The word "filter" may appear in some lines of the data; copy every such line.

Stored data:
▬▬▬▬▬▬▬▬▬▬

(** * SCRAM-SHA-1 / SCRAM-SHA-256 client of the MongoDB driver

    A shallow embedding of the SCRAM authentication provider (the class
    [ScramSHA] and the functions behind it): the attribute-pair parser, the password digest, the XOR and digest
    comparison helpers, the salted-password cache [HI] and the conversation
    driven by [executeScram] / [continueScramConversation].

    Conventions of the embedding.
    - A [Buffer] is a list of byte values kept as [Z] (0..255).
    - A JavaScript string is a [string]: a sequence of code units, each
      below 256.  This is exact for the server payloads, which
      [Binary.value()] delivers as a latin1 string, and restricts
      credentials to Latin-1 text.
    - A function that can throw returns a [Completion].
    - The module-level cache [_hiCache] / [_hiCacheCount] is threaded
      explicitly as an [HICache] state.
    - The connection is a log of the submitted commands together with the
      server that answers them.
    - Node's [crypto] module, [saslprep], the base64 / utf8 decoders of
      [Buffer] and [Binary.value()] are not part of the file; they are the
      fields of the [Runtime] interface. *)

From Stdlib Require Import ZArith Ascii String List Lia Bool.
From stdpp Require Import base option list gmap strings pretty.

Import ListNotations.
Local Open Scope string_scope.
Local Open Scope list_scope.
Local Open Scope Z_scope.

(** ** Bytes, buffers and text *)

Abbreviation Buffer := (list Z) (only parsing).

Definition code (c : ascii) : Z := Z.of_N (N_of_ascii c).
Definition chr (z : Z) : ascii := ascii_of_N (Z.to_N z).

(** [Buffer.from(s, 'utf8')] for a string whose code units are below 256:
    one byte below 0x80, two bytes from 0x80 to 0xFF. *)
Definition utf8_char (c : ascii) : Buffer :=
  let z := code c in
  if z <? 128 then [z]
  else [Z.lor 192 (Z.shiftr z 6); Z.lor 128 (Z.land z 63)].

Fixpoint utf8_encode (s : string) : Buffer :=
  match s with
  | EmptyString => []
  | String c r => utf8_char c ++ utf8_encode r
  end.

(** The base64 alphabet of [buf.toString('base64')]. *)
Definition b64_alphabet : string :=
  "ABCDEFGHIJKLMNOPQRSTUVWXYZabcdefghijklmnopqrstuvwxyz0123456789+/".
(** * Transactions with rollback: a shallow embedding of [transaction.py]

    The development has the parts of the Python module, one Rocq module
    per class: the exceptions, the command lifecycle ([CommandBase]), the
    closure adapter ([Command]), the abort sentinel ([CommandAbort]), the
    file command family built on [_CommandFileBase], and the
    [Transaction] engine.  Methods are computations in a state-and-
    exception monad; the file system is a finite map from paths to
    contents together with the set of staging directories.

    Python objects are mutable and shared by reference: a transaction's
    history is a list of references to command objects.  The embedding
    keeps an object store ([heap]) indexed by addresses, so a command that
    is submitted twice is one object seen twice.

    The first part holds the definitions, the second the properties: the
    lifecycle, the order of the sweeps, the handling of exceptions at the
    end of the scope, the removal of the staging directory, and the
    restoration of the files by a rollback. *)

From stdpp Require Import gmap strings list fin_maps stringmap.

Set Default Proof Using "Type".

(** ** Exceptions *)

(** The three exception classes of the module, the library exceptions the
    file operations raise, and [OtherError] for whatever else user code
    (a callback, the body of a [with] block) may raise.  None of the
    classes derives from another one of the list, so [isinstance] is
    equality of constructors.  [ReferenceError] stands for the lookup of
    an address that holds no object, which Python cannot get to. *)
Inductive exn :=
  | TransactionAbortError
  | TransactionError
  | CommandError
  | SameFileError
  | FileNotFoundError
  | TypeError
  | ReferenceError
  | OtherError (tag : string).

Global Instance exn_eq_dec : EqDecision exn.
Proof. solve_decision. Defined.

(** ** Results and the state-and-exception monad *)

Inductive result (A : Type) :=
  | Ok (a : A)
  | Raise (e : exn).
Arguments Ok {A} a.
Arguments Raise {A} e.

(** The values the methods of the module return. *)
Inductive pyval :=
  | PyNone
  | PyBool (b : bool).

Global Instance pyval_eq_dec : EqDecision pyval.
Proof. solve_decision. Defined.

(** Python truthiness, for [if super().rollback(): ...] and for the
    return value of [__exit__]. *)
Definition truthy (v : pyval) : bool :=
  match v with
  | PyNone => false
  | PyBool b => b
  end.

(** Truthiness of a path: [None] and the empty string are falsy. *)
Definition path_truthy (p : string) : bool :=
  match p with
  | EmptyString => false
  | String _ _ => true
  end.

(** A computation over a state [S] that returns or raises.  The state is
    kept when an exception is raised: effects that happened before the
    [raise] stay. *)
Definition Py (S A : Type) : Type := S → result A * S.

Definition ret {S A} (a : A) : Py S A := λ s, (Ok a, s).
Definition raise {S A} (e : exn) : Py S A := λ s, (Raise e, s).
Definition bind {S A B} (m : Py S A) (k : A → Py S B) : Py S B :=
  λ s, match m s with
       | (Ok a, s') => k a s'
       | (Raise e, s') => (Raise e, s')
       end.
Definition gets {S A} (f : S → A) : Py S A := λ s, (Ok (f s), s).
Definition modify {S} (f : S → S) : Py S unit := λ s, (Ok tt, f s).

Declare Scope py_scope.
Delimit Scope py_scope with py.
Notation "x <- e ;; k" := (bind e (λ x, k))
  (at level 100, e at next level, right associativity) : py_scope.
Notation "e ;; k" := (bind e (λ _, k))
  (at level 100, right associativity) : py_scope.
Open Scope py_scope.

(** Run a computation on one component of a larger state. *)
Definition zoom {S T A} (get : S → T) (set : T → S → S) (m : Py T A) : Py S A :=
  λ s, let '(r, t) := m (get s) in (r, set t s).

(** [for x in xs: body(x)]: stops at the first exception. *)
Fixpoint for_each {S A} (xs : list A) (body : A → Py S pyval) : Py S unit :=
  match xs with
  | [] => ret tt
  | x :: xs' => body x ;; for_each xs' body
  end.

(** Statements that may [return]: what [try]/[except]/[finally] needs.
    A block falls through, returns a value or raises. *)
Inductive completion (A : Type) :=
  | Fallthrough
  | Return (v : A)
  | Throw (e : exn).
Arguments Fallthrough {A}.
Arguments Return {A} v.
Arguments Throw {A} e.

Definition block (S A : Type) : Type := S → completion A * S.

(** An expression statement: the value is dropped. *)
Definition stmt {S A B} (m : Py S B) : block S A :=
  λ s, match m s with
       | (Ok _, s') => (Fallthrough, s')
       | (Raise e, s') => (Throw e, s')
       end.

Definition return_ {S A} (v : A) : block S A := λ s, (Return v, s).

(** [try: body / except cls: handler / finally: final].  The handler runs
    when the body raised an instance of [cls]; the [finally] block always
    runs, and when it returns or raises itself, that replaces whatever was
    pending: a return value or an exception in flight. *)
Definition try_except_finally {S A}
    (body : block S A) (cls : exn) (handler final : block S A) : block S A :=
  λ s,
    let '(c1, s1) := body s in
    let '(c2, s2) :=
      match c1 with
      | Throw e => if decide (e = cls) then handler s1 else (c1, s1)
      | _ => (c1, s1)
      end in
    let '(c3, s3) := final s2 in
    match c3 with
    | Fallthrough => (c2, s3)
    | _ => (c3, s3)
    end.

(** A function body: falling off the end returns [None]. *)
Definition def {S} (b : block S pyval) : Py S pyval :=
  λ s, match b s with
       | (Fallthrough, s') => (Ok PyNone, s')
       | (Return v, s') => (Ok v, s')
       | (Throw e, s') => (Raise e, s')
       end.

(** ** The file system *)

(** Regular files with their content, and the directories the module cares
    about (the staging directories).  Paths handed to the commands are
    taken to name regular files or nothing, never a directory. *)
Record filesystem := mkFs {
  files : gmap string string;
  dirs : gset string
}.

Definition set_files (f : gmap string string → gmap string string) (w : filesystem) :=
  mkFs (f (files w)) (dirs w).

Definition names (w : filesystem) : gset string := dom (files w) ∪ dirs w.

(** [os.path.isfile] and [os.path.isdir]. *)
Definition isfile (p : string) (w : filesystem) : bool :=
  match files w !! p with
  | Some _ => true
  | None => false
  end.

Definition isdir (p : string) (w : filesystem) : bool :=
  bool_decide (p ∈ dirs w).

(** [tempfile.mkdtemp(prefix)]: a new directory under the temporary-file
    area whose name is not in use. *)
Definition mkdtemp (prefix : string) : Py filesystem string := λ w,
  let d := fresh_string_of_set ("/tmp/" +:+ prefix) (names w) in
  (Ok d, mkFs (files w) ({[d]} ∪ dirs w)).

(** [tempfile.mkstemp(dir=d)]: a new empty file in [d] (in the default
    temporary-file area when [d] is [None]) whose name is not in use. *)
Definition mkstemp (dir : option string) : Py filesystem string := λ w,
  match dir with
  | Some d =>
      if isdir d w then
        let p := fresh_string_of_set (d +:+ "/tmp") (names w) in
        (Ok p, set_files <[p := ""]> w)
      else (Raise FileNotFoundError, w)
  | None =>
      let p := fresh_string_of_set "/tmp/tmp" (names w) in
      (Ok p, set_files <[p := ""]> w)
  end.

(** [shutil.copy(src, dst)] for regular files; returns [dst]. *)
Definition shutil_copy (src dst : string) : Py filesystem string := λ w,
  match files w !! src with
  | None => (Raise FileNotFoundError, w)
  | Some c =>
      if decide (src = dst) then (Raise SameFileError, w)
      else if path_truthy dst then (Ok dst, set_files <[dst := c]> w)
      else (Raise FileNotFoundError, w)
  end.

(** [shutil.move(src, dst)] for regular files: a rename that replaces
    [dst]; renaming a file to itself does nothing. *)
Definition shutil_move (src dst : string) : Py filesystem string := λ w,
  match files w !! src with
  | None => (Raise FileNotFoundError, w)
  | Some c =>
      if decide (src = dst) then (Ok dst, w)
      else if path_truthy dst then (Ok dst, set_files (λ m, <[dst := c]> (delete src m)) w)
      else (Raise FileNotFoundError, w)
  end.

(** [os.remove(p)]. *)
Definition os_remove (p : string) : Py filesystem unit := λ w,
  match files w !! p with
  | None => (Raise FileNotFoundError, w)
  | Some _ => (Ok tt, set_files (delete p) w)
  end.

(** [with open(p, 'w') as file: file.write(c)]. *)
Definition write_file (p c : string) : Py filesystem unit := λ w,
  if path_truthy p then (Ok tt, set_files <[p := c]> w)
  else (Raise FileNotFoundError, w).

(** [shutil.rmtree(d)]: the directory and everything below it. *)
Definition below (d p : string) : bool := String.prefix (d +:+ "/") p.

Definition rmtree (d : option string) : Py filesystem unit := λ w,
  match d with
  | None => (Raise TypeError, w)
  | Some d =>
      if isdir d w then
        (Ok tt, mkFs (filter (λ kv, below d kv.1 = false) (files w))
                     (filter (λ p, below d p = false) (dirs w ∖ {[d]})))
      else (Raise FileNotFoundError, w)
  end.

▬▬▬▬▬▬▬▬▬▬

RESPONSE>
        (Ok tt, mkFs (filter (λ kv, below d kv.1 = false) (files w))
                     (filter (λ p, below d p = false) (dirs w ∖ {[d]})))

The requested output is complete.